Task objective
All entries below are to be set down again, identical to the source.

***** Raw data *****

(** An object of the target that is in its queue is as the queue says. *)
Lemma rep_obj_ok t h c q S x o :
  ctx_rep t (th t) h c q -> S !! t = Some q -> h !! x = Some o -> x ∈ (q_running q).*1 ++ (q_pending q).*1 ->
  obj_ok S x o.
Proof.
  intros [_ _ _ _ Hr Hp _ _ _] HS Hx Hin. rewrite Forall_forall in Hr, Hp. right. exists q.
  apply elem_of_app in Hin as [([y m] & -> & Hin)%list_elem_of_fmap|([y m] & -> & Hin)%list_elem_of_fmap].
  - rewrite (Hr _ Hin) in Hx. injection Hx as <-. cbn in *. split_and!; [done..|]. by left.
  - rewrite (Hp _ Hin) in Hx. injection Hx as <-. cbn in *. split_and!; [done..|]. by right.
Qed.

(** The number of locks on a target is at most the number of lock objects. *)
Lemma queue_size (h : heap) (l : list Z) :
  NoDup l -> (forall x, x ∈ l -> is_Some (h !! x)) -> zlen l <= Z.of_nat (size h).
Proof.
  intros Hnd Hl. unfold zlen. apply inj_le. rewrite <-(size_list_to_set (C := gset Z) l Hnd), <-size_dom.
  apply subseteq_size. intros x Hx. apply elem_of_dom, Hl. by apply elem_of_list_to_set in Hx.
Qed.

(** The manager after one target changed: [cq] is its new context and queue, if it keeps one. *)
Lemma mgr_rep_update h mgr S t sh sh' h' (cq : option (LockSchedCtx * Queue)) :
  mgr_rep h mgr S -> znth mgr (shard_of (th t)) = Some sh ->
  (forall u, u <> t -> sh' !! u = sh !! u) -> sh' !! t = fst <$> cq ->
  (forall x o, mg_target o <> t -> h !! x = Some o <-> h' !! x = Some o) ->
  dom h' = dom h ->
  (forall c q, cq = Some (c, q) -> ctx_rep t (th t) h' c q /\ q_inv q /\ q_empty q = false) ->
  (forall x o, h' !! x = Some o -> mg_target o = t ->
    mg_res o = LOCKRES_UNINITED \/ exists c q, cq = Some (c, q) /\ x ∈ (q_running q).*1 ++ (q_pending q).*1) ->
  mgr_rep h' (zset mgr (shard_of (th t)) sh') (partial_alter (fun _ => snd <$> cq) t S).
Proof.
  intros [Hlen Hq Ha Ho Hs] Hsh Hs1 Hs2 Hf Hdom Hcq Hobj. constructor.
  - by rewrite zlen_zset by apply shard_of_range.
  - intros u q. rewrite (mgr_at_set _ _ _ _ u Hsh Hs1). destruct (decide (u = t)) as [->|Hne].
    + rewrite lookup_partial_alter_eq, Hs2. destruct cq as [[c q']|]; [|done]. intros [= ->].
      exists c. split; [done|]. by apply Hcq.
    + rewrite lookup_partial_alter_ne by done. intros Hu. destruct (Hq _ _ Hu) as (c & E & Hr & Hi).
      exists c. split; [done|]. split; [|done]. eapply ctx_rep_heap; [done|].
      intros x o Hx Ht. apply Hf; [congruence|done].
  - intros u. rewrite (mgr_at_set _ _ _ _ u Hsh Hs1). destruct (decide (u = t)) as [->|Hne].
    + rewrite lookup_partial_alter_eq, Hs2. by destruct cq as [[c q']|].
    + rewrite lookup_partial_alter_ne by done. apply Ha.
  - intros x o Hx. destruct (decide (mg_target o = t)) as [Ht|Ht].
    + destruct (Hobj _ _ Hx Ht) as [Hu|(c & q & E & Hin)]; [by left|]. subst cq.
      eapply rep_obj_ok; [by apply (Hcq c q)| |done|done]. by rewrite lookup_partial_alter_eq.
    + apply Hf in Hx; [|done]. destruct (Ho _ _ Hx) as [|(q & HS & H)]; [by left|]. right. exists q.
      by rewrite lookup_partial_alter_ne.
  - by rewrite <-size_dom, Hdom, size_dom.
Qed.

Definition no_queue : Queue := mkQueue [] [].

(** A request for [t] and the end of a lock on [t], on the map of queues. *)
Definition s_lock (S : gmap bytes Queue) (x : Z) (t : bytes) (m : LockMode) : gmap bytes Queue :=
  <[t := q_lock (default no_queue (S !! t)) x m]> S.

*****

Reply to the task
(** An object of the target that is in its queue is as the queue says. *)
Lemma rep_obj_ok t h c q S x o :
  ctx_rep t (th t) h c q -> S !! t = Some q -> h !! x = Some o -> x ∈ (q_running q).*1 ++ (q_pending q).*1 ->
  obj_ok S x o.
Proof.
  intros [_ _ _ _ Hr Hp _ _ _] HS Hx Hin. rewrite Forall_forall in Hr, Hp. right. exists q.
  apply elem_of_app in Hin as [([y m] & -> & Hin)%list_elem_of_fmap|([y m] & -> & Hin)%list_elem_of_fmap].
  - rewrite (Hr _ Hin) in Hx. injection Hx as <-. cbn in *. split_and!; [done..|]. by left.
  - rewrite (Hp _ Hin) in Hx. injection Hx as <-. cbn in *. split_and!; [done..|]. by right.
Qed.

(** The number of locks on a target is at most the number of lock objects. *)
Lemma queue_size (h : heap) (l : list Z) :
  NoDup l -> (forall x, x ∈ l -> is_Some (h !! x)) -> zlen l <= Z.of_nat (size h).
Proof.
  intros Hnd Hl. unfold zlen. apply inj_le. rewrite <-(size_list_to_set (C := gset Z) l Hnd), <-size_dom.
  apply subseteq_size. intros x Hx. apply elem_of_dom, Hl. by apply elem_of_list_to_set in Hx.
Qed.

(** The manager after one target changed: [cq] is its new context and queue, if it keeps one. *)
Lemma mgr_rep_update h mgr S t sh sh' h' (cq : option (LockSchedCtx * Queue)) :
  mgr_rep h mgr S -> znth mgr (shard_of (th t)) = Some sh ->
  (forall u, u <> t -> sh' !! u = sh !! u) -> sh' !! t = fst <$> cq ->
  (forall x o, mg_target o <> t -> h !! x = Some o <-> h' !! x = Some o) ->
  dom h' = dom h ->
  (forall c q, cq = Some (c, q) -> ctx_rep t (th t) h' c q /\ q_inv q /\ q_empty q = false) ->
  (forall x o, h' !! x = Some o -> mg_target o = t ->
    mg_res o = LOCKRES_UNINITED \/ exists c q, cq = Some (c, q) /\ x ∈ (q_running q).*1 ++ (q_pending q).*1) ->
  mgr_rep h' (zset mgr (shard_of (th t)) sh') (partial_alter (fun _ => snd <$> cq) t S).
Proof.
  intros [Hlen Hq Ha Ho Hs] Hsh Hs1 Hs2 Hf Hdom Hcq Hobj. constructor.
  - by rewrite zlen_zset by apply shard_of_range.
  - intros u q. rewrite (mgr_at_set _ _ _ _ u Hsh Hs1). destruct (decide (u = t)) as [->|Hne].
    + rewrite lookup_partial_alter_eq, Hs2. destruct cq as [[c q']|]; [|done]. intros [= ->].
      exists c. split; [done|]. by apply Hcq.
    + rewrite lookup_partial_alter_ne by done. intros Hu. destruct (Hq _ _ Hu) as (c & E & Hr & Hi).
      exists c. split; [done|]. split; [|done]. eapply ctx_rep_heap; [done|].
      intros x o Hx Ht. apply Hf; [congruence|done].
  - intros u. rewrite (mgr_at_set _ _ _ _ u Hsh Hs1). destruct (decide (u = t)) as [->|Hne].
    + rewrite lookup_partial_alter_eq, Hs2. by destruct cq as [[c q']|].
    + rewrite lookup_partial_alter_ne by done. apply Ha.
  - intros x o Hx. destruct (decide (mg_target o = t)) as [Ht|Ht].
    + destruct (Hobj _ _ Hx Ht) as [Hu|(c & q & E & Hin)]; [by left|]. subst cq.
      eapply rep_obj_ok; [by apply (Hcq c q)| |done|done]. by rewrite lookup_partial_alter_eq.
    + apply Hf in Hx; [|done]. destruct (Ho _ _ Hx) as [|(q & HS & H)]; [by left|]. right. exists q.
      by rewrite lookup_partial_alter_ne.
  - by rewrite <-size_dom, Hdom, size_dom.
Qed.

Definition no_queue : Queue := mkQueue [] [].

(** A request for [t] and the end of a lock on [t], on the map of queues. *)
Definition s_lock (S : gmap bytes Queue) (x : Z) (t : bytes) (m : LockMode) : gmap bytes Queue :=
  <[t := q_lock (default no_queue (S !! t)) x m]> S.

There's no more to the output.